MATERIAL TO PROCESS:
(** * Mission Control: a shallow embedding of the mission lifecycle

    The development follows the TypeScript sources of the repository:
    [types/mission.ts], [types/validation.ts], [types/state.ts],
    [utils/errors.ts], [core/AttemptCounter.ts], [core/MissionDefiner.ts],
    [validators/*.ts], [state/StateManager.ts] and the tools
    [defineMission.ts], [submitAttempt.ts] and [abortMission.ts].

    Conventions of the embedding.
    - A JavaScript [number] that counts attempts is an integer ([Z]); a
      [number] that is measured or compared by a validator is an exact
      rational ([Q]).  [NaN], the infinities and rounding are outside the
      model.
    - A [string] is a sequence of code units below 256.
    - A [Map<string, V>] is a [gmap string V]; the order in which a [Map] is
      iterated is not kept.
    - A function that may [throw] returns a [Result]; an object mutated in
      place is returned in its new state next to the result.
    - A mission object is held by the map of the store: an assignment to one
      of its properties is an update of the map ([StateManager.assign]).
    - [new Date()] reads a [Clock]: the k-th reading made by one operation is
      [clock k].
    - What the JavaScript runtime supplies (printing a number inside a
      template literal, [Date.prototype.toISOString], [new Date(string)],
      [path.join], the message of an engine's [TypeError]) is a [Runtime]
      instance.
    - Of the log, only the warnings of [AttemptCounter] are kept; the
      persistence metrics, the debounce timer's delay and the feedback texts
      of [FeedbackEngine] are left out. *)

From Stdlib Require Import ZArith QArith Qabs String Ascii List Lia Bool.
From Stdlib Require Import DecimalString DecimalZ.
From stdpp Require Import base option list gmap strings.

Local Open Scope string_scope.
Local Open Scope list_scope.
Local Open Scope Z_scope.

(** ** JavaScript values and the runtime *)

(** A value of type [unknown], as the tools receive it from the transport. *)
Inductive JsValue : Type :=
  | JUndefined
  | JNull
  | JBool (b : bool)
  | JNum (q : Q)
  | JStr (s : string)
  | JObject.

(** [new Date(...)]: a time value in milliseconds, or an Invalid Date. *)
Inductive Date : Type :=
  | TimeValue (t : Z)
  | InvalidDate.

(** Time values a [Date] can hold (ECMAScript: at most 8.64e15 ms from the
    epoch). *)
Definition validTime (t : Z) : Prop :=
  -8640000000000000 <= t <= 8640000000000000.

Class Runtime : Type := {
  numberToString : Q -> string;
  toISOString : Z -> string;
  parseDate : string -> Date;
  (** [path.join(dir, file)]. *)
  pathJoin : string -> string -> string;
  (** The message of the [TypeError] that [for (... of serialized.missions)]
      throws when [serialized.missions] cannot be iterated. *)
  notIterable : string
}.

(** Successive readings of [new Date()] inside one operation. *)
Definition Clock : Type := nat -> Z.

Definition now (clock : Clock) (k : nat) : Date := TimeValue (clock k).

(** Truthiness ([!x], [x ? a : b], [x || y]). *)
Definition truthy (v : JsValue) : bool :=
  match v with
  | JUndefined | JNull => false
  | JBool b => b
  | JNum q => negb (Qeq_bool q 0)
  | JStr s => negb (String.eqb s EmptyString)
  | JObject => true
  end.

(** [x ?? d]. *)
Definition nullish (v d : JsValue) : JsValue :=
  match v with
  | JUndefined | JNull => d
  | _ => v
  end.

(** A [Record<string, unknown>]: reading an absent property gives
    [undefined]. *)
Definition getProp (o : gmap string JsValue) (k : string) : JsValue :=
  default JUndefined (o !! k).

(** ** utils/errors.ts *)

Inductive Error : Type :=
  | PlainError (message : string)
  | RangeError (message : string)
  | TypeError (message : string)
  | MissionNotFoundError (missionId : string) (availableMissions : Z)
      (suggestion : string)
  | MissionExistsError (missionId : string)
  | MaxAttemptsExceededError (missionId : string) (maxAttempts : Z)
  | InvalidCriteriaError (reason : string)
  | StatePersistenceError (operation reason : string)
  | StateCorruptedError (filePath reason : string)
  | ValidationError (reason : string).

Inductive Result (A : Type) : Type :=
  | Ok (a : A)
  | Throw (e : Error).
Arguments Ok {A} a.
Arguments Throw {A} e.

Definition isOk {A : Type} (r : Result A) : bool :=
  match r with Ok _ => true | Throw _ => false end.

Definition bind {A B : Type} (r : Result A) (k : A -> Result B) : Result B :=
  match r with
  | Ok a => k a
  | Throw e => Throw e
  end.

Notation "'do' x <- r ; k" := (bind r (fun x => k))
  (at level 10, x name, r at level 100, k at level 200).

Section ErrorMessage.
Context `{Runtime}.

Definition showZ (n : Z) : string := numberToString (inject_Z n).

(** [error.message], as the constructors of errors.ts compose it. *)
Definition errorMessage (e : Error) : string :=
  match e with
  | PlainError m => m
  | RangeError m => m
  | TypeError m => m
  | MissionNotFoundError id n s =>
      "Mission not found: " +:+ id +:+ ". Available missions: " +:+ showZ n
      +:+ (if String.eqb s EmptyString then EmptyString else ". " +:+ s)
  | MissionExistsError id => "Mission already exists: " +:+ id
  | MaxAttemptsExceededError id n =>
      "Mission " +:+ id +:+ " exceeded maximum attempts (" +:+ showZ n +:+ ")"
  | InvalidCriteriaError r => "Invalid validation criteria: " +:+ r
  | StatePersistenceError op r =>
      "State persistence failed (" +:+ op +:+ "): " +:+ r
  | StateCorruptedError p r =>
      "State persistence failed (load): Corrupted state file at " +:+ p
      +:+ ": " +:+ r
  | ValidationError r => "Validation failed: " +:+ r
  end.
End ErrorMessage.

(** ** utils/logger.ts: the calls made on the shared logger *)

Inductive LogEntry : Type :=
  | LogWarn (message : string).

(** ** core/AttemptCounter.ts *)

Module AttemptCounter.

Record AttemptCounterConfig : Type := {
  maxAttempts : Z;
  warnThreshold : option Z
}.

(** The counter object: [currentAttempt] and the normalised config. *)
Record t : Type := {
  currentAttempt : Z;
  config_maxAttempts : Z;
  config_warnThreshold : Z
}.

Definition new (config : AttemptCounterConfig) : t :=
  {| currentAttempt := 0;
     config_maxAttempts := maxAttempts config;
     config_warnThreshold := default 3 (warnThreshold config) |}.

Section WithRuntime.
Context `{Runtime}.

EXERCISE DETAILS:
Return, exactly and without additions, the lines that run from the one containing "(** [error.message], as" to the end of the material above.

RESULT FOR THIS EXERCISE:
(** [error.message], as the constructors of errors.ts compose it. *)
Definition errorMessage (e : Error) : string :=
  match e with
  | PlainError m => m
  | RangeError m => m
  | TypeError m => m
  | MissionNotFoundError id n s =>
      "Mission not found: " +:+ id +:+ ". Available missions: " +:+ showZ n
      +:+ (if String.eqb s EmptyString then EmptyString else ". " +:+ s)
  | MissionExistsError id => "Mission already exists: " +:+ id
  | MaxAttemptsExceededError id n =>
      "Mission " +:+ id +:+ " exceeded maximum attempts (" +:+ showZ n +:+ ")"
  | InvalidCriteriaError r => "Invalid validation criteria: " +:+ r
  | StatePersistenceError op r =>
      "State persistence failed (" +:+ op +:+ "): " +:+ r
  | StateCorruptedError p r =>
      "State persistence failed (load): Corrupted state file at " +:+ p
      +:+ ": " +:+ r
  | ValidationError r => "Validation failed: " +:+ r
  end.
End ErrorMessage.

(** ** utils/logger.ts: the calls made on the shared logger *)

Inductive LogEntry : Type :=
  | LogWarn (message : string).

(** ** core/AttemptCounter.ts *)

Module AttemptCounter.

Record AttemptCounterConfig : Type := {
  maxAttempts : Z;
  warnThreshold : option Z
}.

(** The counter object: [currentAttempt] and the normalised config. *)
Record t : Type := {
  currentAttempt : Z;
  config_maxAttempts : Z;
  config_warnThreshold : Z
}.

Definition new (config : AttemptCounterConfig) : t :=
  {| currentAttempt := 0;
     config_maxAttempts := maxAttempts config;
     config_warnThreshold := default 3 (warnThreshold config) |}.

Section WithRuntime.
Context `{Runtime}.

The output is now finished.